Toute la
force d'une société vient de son élite. Celle-ci sert, en principe, de base à
la construction de la nation et de ceinture de sécurité au peuple. Si le
défaitisme et le virus du fatalisme ravagent des pans entiers de la jeunesse,
c'est qu'il y a un malaise profond qui ronge le pays. Malgré toute la dynamique
insufflée par la révolution populaire en cours à un corps social longtemps
gagné par l'inertie, il n'en demeure pas moins que les Algériens ne voient pas
clairement le bout du tunnel. Les symptômes de la fatigue et du dégoût se
lisent sur les visages dans les universités, les hôpitaux, les rues, les cafés,
les marchés populaires. Les jeunes aspirent toujours à fuir en masse une
patrie, la leur, qui ne leur permet pas de concrétiser leurs projets de vie.

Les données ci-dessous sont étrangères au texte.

Definition check_rules_directory (host : ProviderHost) (rules_target : string) : result unit :=
  let not_owned := "Codex managed rules directory is not supervisor-owned" in
  if host_exists host rules_target then
    policy_error_if (unsafe_destination host rules_target) not_owned ;;
    check_owner host rules_target not_owned
  else mret tt.

Definition materialize_codex_policy (source_root managed_home : string) : M W string :=
  throw_if (negb (absolute source_root) || negb (clean_absolute managed_home))
    CProviderPolicyError "Codex policy source and managed home must be absolute" ;;
  let template := path_join source_root "config.toml" in
  host ← gets files ;
  lift (validate_codex_config host template None None) ;;
  let rules := path_join (path_join source_root "rules") "default.rules" in
  let differs := "Codex source execpolicy differs from the sealed policy" in
  throw_if (negb (host_file host rules) || is_symlink host rules) CProviderPolicyError differs ;;
  bytes ← lift (read_bytes host rules) ;
  throw_if (sha256_hex bytes ≠? CODEX_EXEC_POLICY_SHA256) CProviderPolicyError differs ;;
  let target := path_join managed_home ".codex" in
  throw_if (unsafe_destination host target) CProviderPolicyError
    "Codex managed policy destination is unsafe" ;;
  mkdir target ;;
  host ← gets files ;
  text ← lift match host_text host template with
              | Some text => mret text
              | None => raise COSError template
              end ;
  install (path_join target "config.toml") (rendered managed_home (ph_release host) text) 292 ;;
  let rules_target := path_join target "rules" in
  host ← gets files ;
  lift (check_rules_directory host rules_target) ;;
  mkdir rules_target ;;
  chmod rules_target 457 ;;
  host ← gets files ;
  bytes ← lift (read_bytes host rules) ;
  install (path_join rules_target "default.rules") bytes 292 ;;
  host ← gets files ;
  lift (validate_codex_config host (path_join target "config.toml") (Some managed_home) None) ;;
  mret target.

Definition install_claude_profile (source target profile : string) : M W unit :=
  let source_path := path_join source (profile +:+ "-settings.json") in
  host ← gets files ;
  lift (load_claude_settings host source_path profile) ;;
  let destination := path_join target (profile +:+ "-settings.json") in
  host ← gets files ;
  bytes ← lift (read_bytes host source_path) ;
  install destination bytes 292 ;;
  host ← gets files ;
  lift (load_claude_settings host destination profile) ;;
  mret tt.

Definition materialize_claude_policy (source_root target_root : string) : M W string :=
  throw_if (negb (absolute source_root) || negb (absolute target_root)) CProviderPolicyError
    "Claude policy source and destination must be absolute" ;;
  let target := path_str target_root in
  host ← gets files ;
  throw_if (unsafe_destination host target) CProviderPolicyError
    "Claude managed policy destination is unsafe" ;;
  mkdir target ;;
  host ← gets files ;
  lift (check_owner host target "Claude managed policy destination is not supervisor-owned") ;;
  chmod target 457 ;;
  for_each profiles (install_claude_profile source_root target) ;;
  mret target.

Definition materialize_claude_runtime_settings (base destination profile workspace : string)
    (deny_read_roots : list string) (wake_socket : option string) : M W string :=
  host ← gets files ;
  data ← lift (load_claude_settings host base profile) ;
  bound ← lift (bind_settings data workspace deny_read_roots wake_socket) ;
  let target := path_str destination in
  install target (dumps_indent true true 0 (JObj bound) +:+ nl) 292 ;;
  host ← gets files ;
  lift (load_claude_settings host target profile) ;;
  mret target.

Definition materialize_claude_wake_settings (base destination wake_socket workspace : string)
    (deny_read_roots : list string) : M W string :=
  materialize_claude_runtime_settings base destination "parent" workspace deny_read_roots
    (Some wake_socket).
End runtime.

Que c'est triste de voir que le seul espoir qui reste à un jeune de vingt ans,
c'est de traverser la Méditerranée, en quête d'un avenir ! Que c'est triste de
voir des doctorants, des ingénieurs, des diplômés parmi les flots de harraga qui s'embarquent sur des zodiacs ! Nos officiels
sont invités à regarder tout ce gâchis, à partager la souffrance et le vécu des
siens, à agir en conséquence, dans le sens de la satisfaction des espérances de
leurs compatriotes ! On ressent bien que la volonté du changement de la base se
heurte aux résistances de ceux qui tiennent le gouvernail. A la traditionnelle
«légitimité révolutionnaire», portée à pleins bras par des faux héritiers d'une
vieille-garde nationaliste, lesquels se sentaient au-dessus de la mêlée, pour
emprunter la terminologie hégélienne, se superpose malheureusement aujourd'hui
une certaine «légitimité prétorienne», érigée en principe de conduite des
affaires d'Etat, par une grande muette, pourtant longtemps tenue à l'écart par
les adeptes du clan déchu de Bouteflika. Les aiguilles de l'horloge algérienne
ne savent plus, semble-t-il, à quelle direction se tourner, alors que le
peuple, complètement désabusé, demande de tourner la page et de passer à autre chose.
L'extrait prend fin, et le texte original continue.